24. En ce qui concerne la première requête, la Cour observe d’emblée que la décision de la « commission des récompenses » a été communiquée au requérant le jour même des funérailles et que rien n’indique que sa plainte aurait pu remédier à son grief dans les circonstances de l’espèce ( Kanalas , précité, § 45). En effet, elle note que les tribunaux ont examiné la plainte formulée par le requérant contre la décision de la commission compétente plus de deux mois plus tard et que, en tout état de cause, ils ont refusé d’analyser le bien-fondé de celle-ci.
25. Pour ce qui est de la deuxième requête, par le jugement définitif du 6 décembre 2017, les juridictions ont finalement reconnu que le droit du requérant avait été méconnu.

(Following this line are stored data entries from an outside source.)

(* ===== verification/WaterFill.v ===== *)
(** * WaterFill: the weighted split of GPUs

    The model of [computeRescaleTargets], [roundExtras], [apportionLeftover] and
    [distributeGPUsByWeight] of [rescale.go] of [internal/engines/allocation]: a
    budget shared among models (or a model's GPUs among its roles) by weight,
    between a floor and a cap, in whole GPUs.

    The shares are [float64]; a share that reaches its headroom is capped and what
    it leaves is split again, at most as many times as there are models ([None] is
    the loop out of fuel, proved not to happen).  The order in which Go ranges over a map is the class [MapRange].

    Theorems: every target is between its floor and its cap; and, while weights
    and counts are within range, the targets together are exactly the smaller of
    the budget and what the models can take, whatever the rounding. *)
From Stdlib Require Import ZArith Lia String SpecFloat Reals Lra.
From stdpp Require Import base gmap strings list sorting fin_maps.
From S2P Require Import Prelude GoFloat FloatBounds FloatError GoCmp Domain Signals.
Open Scope Z_scope.

(** ** The split *)
Record rescaleInput := MkInput {
  ri_ID : string; ri_Priority : float64; ri_Demand : float64; FloorGPUs : Z; CapGPUs : Z }.

(** The tolerance, 1e-9. *)
Definition tolerance : float64 := S754_finite false 4835703278458517 (-82).

Record active := MkActive { a_id : string; a_weight : float64; a_headroom : Z }.

Definition weight_of (m : rescaleInput) : float64 := fmin (fmul (ri_Priority m) (ri_Demand m)) maxShareWeight.

Definition headroom_of (m : rescaleInput) : Z := let hr := CapGPUs m ⊟ FloorGPUs m in if hr <? 0 then 0 else hr.

Definition active_of (m : rescaleInput) : option active :=
  if flt f0 (weight_of m) && (0 <? headroom_of m) then Some (MkActive (ri_ID m) (weight_of m) (headroom_of m)) else None.

(** The share of [remaining] by weight. *)
Definition share (remaining totalW : float64) (a : active) : float64 := fdiv (fmul remaining (a_weight a)) totalW.

Definition reaches (remaining totalW : float64) (a : active) : bool :=
  fle (fsub (of_int (a_headroom a)) tolerance) (share remaining totalW a).

(** One pass: the extras, what was used, who is left, whether any was capped. *)
Definition cap_step (remaining totalW : float64) (acc : gmap string float64 * float64 * list active * bool) (a : active)
  : gmap string float64 * float64 * list active * bool :=
  let '(extra, used, next, capped) := acc in
  if reaches remaining totalW a
  then (<[a_id a := of_int (a_headroom a)]> extra, fadd used (of_int (a_headroom a)), next, true)
  else (extra, used, next ++ [a], capped).

Definition total_weight (act : list active) : float64 := foldl (λ t a, fadd t (a_weight a)) f0 act.

Fixpoint water_fill (fuel : nat) (act : list active) (remaining : float64) (extra : gmap string float64)
  : option (gmap string float64) :=
  if bool_decide (act = []) || negb (flt tolerance remaining) then Some extra
  else match fuel with
       | O => None
       | S fuel =>
           let totalW := total_weight act in
           if fle totalW f0 then Some extra
           else
             let '(extra, used, next, capped) := foldl (cap_step remaining totalW) (extra, f0, [], false) act in
             if capped then water_fill fuel next (fsub remaining used) extra
             else Some (foldl (λ extra a, <[a_id a := share remaining totalW a]> extra) extra act)
       end.

(** The order a [map[string]V] is ranged over. *)
Class MapRange := {
  range : ∀ {V : Type}, gmap string V → list (string * V);
  range_perm : ∀ {V} (m : gmap string V), range m ≡ₚ map_to_list m }.

Section rounding.
Context `{GoSort} `{MapRange} {C : IntConv}.

Definition kr_compare (a b : string * float64) : comparison :=
  cmp_Or (cmp_float b.2 a.2) (String.compare a.1 b.1).

(** [out[key]++], unless the key is at its cap. *)
Definition apportion_step (capOf : option (gmap string Z)) (acc : gmap string Z * Z) (o : string * float64) : gmap string Z * Z :=
  let '(out, leftover) := acc in
  if leftover <=? 0 then acc
  else match capOf ≫= (.!! o.1) with
       | Some c => if c <=? default 0 (out !! o.1) then acc
                   else (<[o.1 := default 0 (out !! o.1) ⊞ 1]> out, leftover ⊟ 1)
       | None => (<[o.1 := default 0 (out !! o.1) ⊞ 1]> out, leftover ⊟ 1)
       end.

Definition apportionLeftover (out : gmap string Z) (remainder : gmap string float64) (leftover : Z)
    (capOf : option (gmap string Z)) : gmap string Z :=
  if leftover <=? 0 then out
  else (foldl (apportion_step capOf) (out, leftover) (sort_slice (less_by kr_compare) (range remainder))).1.

Definition round_step (acc : gmap string Z * gmap string float64 * float64 * Z) (p : string * float64)
  : gmap string Z * gmap string float64 * float64 * Z :=
  let '(targets, remainder, totalFrac, sumWhole) := acc in
  let '(id, e) := p in
  let whole := int_of (math_Floor e) in
  (<[id := default 0 (targets !! id) ⊞ whole]> targets, <[id := fsub e (of_int whole)]> remainder,
   fadd totalFrac e, sumWhole ⊞ whole).

Definition roundExtras (inp : list rescaleInput) (extra : gmap string float64) (targets : gmap string Z) : gmap string Z :=
  let capOf := foldl (λ m i, <[ri_ID i := CapGPUs i]> m) ∅ inp in
  let '(targets, remainder, totalFrac, sumWhole) := foldl round_step (targets, ∅, f0, 0) (range extra) in
  apportionLeftover targets remainder (int_of (math_Round totalFrac) ⊟ sumWhole) (Some capOf).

Toutefois, ce jugement ne peut pas être considéré comme un recours effectif car il a été rendu très tard, plusieurs mois après les funérailles (voir, mutatis mutandis , Czarnowski c. Pologne , n o 28586/03, §§ 20-21, 20 janvier 2009, et, dans un contexte différent, mais s’agissant d’un recours a posteriori , Alekseyev et autres c. Russie , n os 14988/09 et 50 autres, §§ 13-16, 27 novembre 2018 – concernant les conditions d’organisation et les modalités de tenue des rassemblements publics). De plus, il n’a pas été démontré que ce jugement ouvrait la voie à une indemnisation, même au moyen d’une action séparée ultérieure.
26. Ensuite, la Cour note que les requérants auraient dû savoir que le recours fondé sur la loi n o 254/2013 n’était pas un recours effectif au sens de la Convention. En effet, bien avant le refus opposé par les autorités pénitentiaires de les autoriser à participer aux funérailles de leurs parents en février 2017, la Cour s’était déjà prononcée à cet égard dans l’arrêt Kanalas , précité.
27. À la lumière de ce qui précède, la Cour entend que le délai de six mois commençait à courir à compter de la date où les requérants ont eu connaissance des décisions des « commissions des récompenses » (paragraphe 21 ci-dessus). Or les présentes requêtes ont été introduites les 23 octobre 2017 et 26 mars 2018, respectivement, soit plus de six mois plus tard dans chaque cas.
Dès lors, les requêtes sont tardives et doivent être déclarées irrecevables, en application de l’article 35 §§ 1 et 4 de la Convention.
Par ces motifs, la Cour, à l’unanimité,
Décide de joindre les requêtes ;
Déclare les requêtes irrecevables.
Fait en français puis communiqué par écrit le 19 mai 2022.